I was issued two pair of 'Shoes, Mens, Service Dress, Black' and two pair of Ankle Boots.  We wore the 'Low Shoes' when working or attending social functions, or on the 707 service air flights.  The theory was, low shoes were for occaisions where foot room may be limited.  Some units made it a blanket Officer/OR thing, others left it by occaision.

Tom


----------



## armyvern (26 Dec 2005)

Oxfords now come with vibram soles. Only specified Bands/etc are authorized to have clicker's installed onto their oxfords.

Officers: issued 2 pair
NCMs: issued 1 pair

Army DEU pers are now only issued 1pr of ankle boots as we no longer wear them with workdress.

Officer's are entitled to 2 pair of oxfords as they are usually the standard of dress for them while in DEUs. NCMS are usually in the ankle boots while in DEUs.

Both Officers and NCMs wear the oxford shoe with Mess Kit thus the reason NCMs are issued them. Of course female officers/NCMs have the option of wearing oxfords or civilian pump with theri Mess Kit.


----------



## atticus (26 Dec 2005)

armyvern said:
			
		

> Army DEU pers are now only issued 1pr of ankle boots as we no longer wear them with workdress.



Everybody in my platoon and I were all issued two pairs of ankle boots back in Sept.

We were also told that the only time that you really wear the oxfords is when you dead, or taking part in a funeral.


----------



## armyvern (26 Dec 2005)

atticus said:
			
		

> Everybody in my platoon and I were all issued two pairs of ankle boots back in Sept.


Good for you. The scale changed in November. Note that I said "now." And hey, any clothing stores whose hard copy of the message ammending the scale 'is lost' in somebodies in/out box somewhere is probably still issuing 2 pair...until the message finally makes it to them.


			
				atticus said:
			
		

> We were also told that the only time that you really wear the oxfords is when you dead, or taking part in a funeral.


Wonderful...I must pass it up my Chain of Command that I must now officially considered 'dead.' I guess we were all out of dress at our last Mess Dinner...despite the Dress Regs... :


----------



## loyalist (30 Dec 2005)

I'm guessing it's more or less a unit/element thing, no?

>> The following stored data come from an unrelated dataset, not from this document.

(* ===== verification/HidMap.v ===== *)
(** * Input mappings of the HID layer (the pure functions of [src/src/hid.c])

    Scancodes, ASCII, Hangul and UTF-8 to USB usages; pointer buttons, absolute
    positions and wheel rotation. *)

From stdpp Require Import strings.
From Stdlib Require Import Ascii String.
From S2P Require Import Prelude CString.

Definition PTR_FLAGS_WHEEL : Z := 0x0200.
Definition PTR_FLAGS_WHEEL_NEGATIVE : Z := 0x0100.
Definition PTR_FLAGS_HWHEEL : Z := 0x0400.
Definition PTR_FLAGS_DOWN : Z := 0x8000.
Definition PTR_FLAGS_BUTTON1 : Z := 0x1000.
Definition PTR_FLAGS_BUTTON2 : Z := 0x2000.
Definition PTR_FLAGS_BUTTON3 : Z := 0x4000.
Definition PTR_XFLAGS_BUTTON1 : Z := 0x0001.
Definition PTR_XFLAGS_BUTTON2 : Z := 0x0002.
Definition WHEEL_ROTATION_MASK : Z := 0x01FF.
Definition HID_MOUSE_BUTTONS_MASK : Z := 0x07.
Definition HID_TOUCH_BUTTONS_MASK : Z := 0x1f.
Definition HID_MODIFIER_RIGHT_ALT : Z := 0x40.

(** [flags & bit] as a condition. *)
Definition flag (flags bit : Z) : bool := negb (Z.land flags bit =? 0).

(** ** Pointer *)

Definition hid_scale_absolute (value dimension : Z) : Z :=
  if dimension <=? 1 then 0x3fff
  else
    let scaled := u32 (value * 0x7fff) / (dimension - 1) in
    let scaled := if scaled <? 1 then 1 else scaled in
    let scaled := if 0x7fff <? scaled then 0x7fff else scaled in
    u16 scaled.

Definition hid_clamp_absolute (value dimension : Z) : Z :=
  if dimension =? 0 then 0 else if value <? dimension then value else u16 (dimension - 1).

Definition hid_pointer_flags_from_extended (flags : Z) : Z :=
  Z.land flags (Z.lor (Z.lor PTR_FLAGS_DOWN PTR_XFLAGS_BUTTON1) PTR_XFLAGS_BUTTON2).

Definition pointer_bits : list Z :=
  [PTR_FLAGS_BUTTON1; PTR_FLAGS_BUTTON2; PTR_FLAGS_BUTTON3; PTR_XFLAGS_BUTTON1; PTR_XFLAGS_BUTTON2].

(** One iteration for bit [i]; [0xff ^ x] is [(uint8_t)~x]. *)
Definition pointer_button (flags : Z) (buttons : Z) (i : nat) : Z :=
  if flag flags (nth i pointer_bits 0) then
    if flag flags PTR_FLAGS_DOWN
    then Z.lor buttons (u8 (Z.shiftl 1 (Z.of_nat i)))
    else Z.land buttons (Z.lxor 0xff (u8 (Z.shiftl 1 (Z.of_nat i))))
  else buttons.

Definition hid_pointer_buttons (buttons flags : Z) : Z :=
  fold_left (pointer_button flags) (seq 0 5) buttons.
Definition hid_blank (keyboard mouse touch : option string) (configured : option Z)
    (descriptor : option bytes) (now : Z) : HidState :=
  let kp := path_of keyboard "/dev/hidg0" in
  let mp := path_of mouse "/dev/hidg1" in
  let tp := path_of touch "/dev/hidg2" in
  MkHid 0 (fun _ => false) empty_queue empty_queue 0 0 0 0 0 0 0 0 0 0 0 [0; 0; 0] 0x3fff 0x3fff
    (u64 (now + HID_KEEPALIVE_INTERVAL_MS)) 1 0 0 false 0 0
    (absolute_report_length_of tp configured descriptor) (-1) (-1) (-1) (-1) (-1)
    kp mp tp (kp +:+ ".paste").

Definition open_slot (s : fd_slot) (path : HidState -> string) : M unit :=
  let* p := get path in
  let* fd := open_hid_fd p in
  modify (fun h => set_fd s h fd).

Definition hid_init (keyboard mouse touch : option string) (configured : option Z)
    (descriptor : option bytes) : M unit :=
  let* now := hid_now in
  modify (fun _ => hid_blank keyboard mouse touch configured descriptor now) ;;
  open_slot KeyboardFd keyboard_path ;;
  (let* p := get keyboard_path in
   let* fd := open_keyboard_feedback p in
   modify (fun h => set_keyboard_feedback_fd h fd)) ;;
  open_slot MouseFd mouse_path ;;
  open_slot TouchFd touch_path ;;
  open_slot PasteFd paste_path.
End Programs.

On the peninsula, we;re entitiled to wear either/or for day-to-day duty, oxfords only for mess, etc and boots only for parades.Is that a standard CF thing?


----------



## brihard (2 Jan 2006)

Oxfords are worn with the less fancy order of DEU dress in my unit, for what it's worth.


----------



## armyvern (2 Jan 2006)

Apparently there are many things some Units do differently that the norm. It is allowable under the AD 265 dress regs to wear your oxfords in DEUs for a formal parade, if so directed (and if so directed, all personnel on the parade are to wear the oxford). Otherwise the ankle boots are issued for a reason and the ankle boots standard for parades (in the case of NCMs-save Highlanders).


----------



## armyvern (2 Jan 2006)

Brihard said:
			
		

> Oxfords are worn with the less fancy order of DEU dress in my unit, for what it's worth.



Yes, as a Highlander. This was pointed out earlier in this thread...for what it's worth.


----------



## brihard (2 Jan 2006)

Piper said:
			
		

> Oxfords (should) be worn with all orders of dress in a highland unit. At least us bandies did, I noticed some of you infantry types wearing ankle boots with highland dress on parades....tsk tsk, it stretches the spats dontcha know?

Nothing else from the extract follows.